*** Opening of EXERCISE DATA ***

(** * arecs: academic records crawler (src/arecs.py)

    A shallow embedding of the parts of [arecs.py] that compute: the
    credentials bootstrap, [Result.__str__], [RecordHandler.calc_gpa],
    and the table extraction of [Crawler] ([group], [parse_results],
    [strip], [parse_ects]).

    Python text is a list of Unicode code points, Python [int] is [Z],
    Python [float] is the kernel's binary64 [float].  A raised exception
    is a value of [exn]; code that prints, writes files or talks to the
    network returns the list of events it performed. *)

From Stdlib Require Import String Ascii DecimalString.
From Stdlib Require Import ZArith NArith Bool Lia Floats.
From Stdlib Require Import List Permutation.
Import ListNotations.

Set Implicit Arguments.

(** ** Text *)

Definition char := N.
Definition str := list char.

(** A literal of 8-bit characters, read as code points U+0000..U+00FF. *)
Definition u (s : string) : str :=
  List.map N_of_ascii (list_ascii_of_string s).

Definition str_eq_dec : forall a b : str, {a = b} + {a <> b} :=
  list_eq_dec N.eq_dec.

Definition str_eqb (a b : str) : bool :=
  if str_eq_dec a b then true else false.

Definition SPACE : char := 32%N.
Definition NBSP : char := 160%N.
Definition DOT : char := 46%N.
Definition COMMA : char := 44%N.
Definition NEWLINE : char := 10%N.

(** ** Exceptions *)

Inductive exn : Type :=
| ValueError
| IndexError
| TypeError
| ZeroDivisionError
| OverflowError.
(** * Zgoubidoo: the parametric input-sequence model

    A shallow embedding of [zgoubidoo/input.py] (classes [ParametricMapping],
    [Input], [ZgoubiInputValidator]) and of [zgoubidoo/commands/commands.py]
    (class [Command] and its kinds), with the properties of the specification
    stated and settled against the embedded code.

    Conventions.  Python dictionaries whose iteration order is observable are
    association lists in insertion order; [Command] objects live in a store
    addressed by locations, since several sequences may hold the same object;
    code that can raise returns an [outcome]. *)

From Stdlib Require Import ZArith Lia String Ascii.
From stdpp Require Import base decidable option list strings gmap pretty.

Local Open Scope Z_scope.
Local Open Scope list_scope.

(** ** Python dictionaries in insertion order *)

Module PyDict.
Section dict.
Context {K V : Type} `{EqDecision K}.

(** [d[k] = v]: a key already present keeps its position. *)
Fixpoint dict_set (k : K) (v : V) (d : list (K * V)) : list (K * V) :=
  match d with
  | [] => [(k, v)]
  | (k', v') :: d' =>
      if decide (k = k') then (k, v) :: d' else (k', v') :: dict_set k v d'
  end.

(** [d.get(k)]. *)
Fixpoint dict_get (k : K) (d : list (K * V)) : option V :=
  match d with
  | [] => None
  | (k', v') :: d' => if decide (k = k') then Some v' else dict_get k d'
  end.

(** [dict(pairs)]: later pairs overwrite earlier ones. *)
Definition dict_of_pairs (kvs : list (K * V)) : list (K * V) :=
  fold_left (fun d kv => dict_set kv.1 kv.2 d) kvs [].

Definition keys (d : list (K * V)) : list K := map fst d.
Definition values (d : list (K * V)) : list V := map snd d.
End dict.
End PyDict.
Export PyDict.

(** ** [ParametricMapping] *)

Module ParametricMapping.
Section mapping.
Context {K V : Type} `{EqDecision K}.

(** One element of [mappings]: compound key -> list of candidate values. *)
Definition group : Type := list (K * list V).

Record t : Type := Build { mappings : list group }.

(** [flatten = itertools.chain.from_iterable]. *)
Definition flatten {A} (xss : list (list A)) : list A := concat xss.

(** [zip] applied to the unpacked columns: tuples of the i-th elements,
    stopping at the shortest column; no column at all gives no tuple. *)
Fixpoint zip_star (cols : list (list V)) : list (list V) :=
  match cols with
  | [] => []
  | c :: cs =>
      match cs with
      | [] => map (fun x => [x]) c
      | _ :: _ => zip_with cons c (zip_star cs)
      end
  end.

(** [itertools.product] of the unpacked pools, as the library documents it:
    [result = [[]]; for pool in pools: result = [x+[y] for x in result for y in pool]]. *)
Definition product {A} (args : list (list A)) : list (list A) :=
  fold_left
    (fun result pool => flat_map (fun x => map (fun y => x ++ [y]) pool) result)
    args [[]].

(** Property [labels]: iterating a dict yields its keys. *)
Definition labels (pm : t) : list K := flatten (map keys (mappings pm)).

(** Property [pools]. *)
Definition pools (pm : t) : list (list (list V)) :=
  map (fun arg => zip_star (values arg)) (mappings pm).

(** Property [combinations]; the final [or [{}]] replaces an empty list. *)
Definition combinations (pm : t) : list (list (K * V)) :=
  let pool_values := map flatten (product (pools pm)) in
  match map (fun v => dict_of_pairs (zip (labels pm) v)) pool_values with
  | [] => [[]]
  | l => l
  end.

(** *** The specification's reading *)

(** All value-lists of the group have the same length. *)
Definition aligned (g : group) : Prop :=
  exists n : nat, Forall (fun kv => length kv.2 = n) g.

*** Close of EXERCISE DATA ***

— DIRECTIONS FOR THIS TASK —
Restate exactly the lines running from the line with "(fun result pool" to the end of the entries above, both ends included.

— WRITTEN SOLUTION —
    (fun result pool => flat_map (fun x => map (fun y => x ++ [y]) pool) result)
    args [[]].

(** Property [labels]: iterating a dict yields its keys. *)
Definition labels (pm : t) : list K := flatten (map keys (mappings pm)).

(** Property [pools]. *)
Definition pools (pm : t) : list (list (list V)) :=
  map (fun arg => zip_star (values arg)) (mappings pm).

(** Property [combinations]; the final [or [{}]] replaces an empty list. *)
Definition combinations (pm : t) : list (list (K * V)) :=
  let pool_values := map flatten (product (pools pm)) in
  match map (fun v => dict_of_pairs (zip (labels pm) v)) pool_values with
  | [] => [[]]
  | l => l
  end.

(** *** The specification's reading *)

(** All value-lists of the group have the same length. *)
Definition aligned (g : group) : Prop :=
  exists n : nat, Forall (fun kv => length kv.2 = n) g.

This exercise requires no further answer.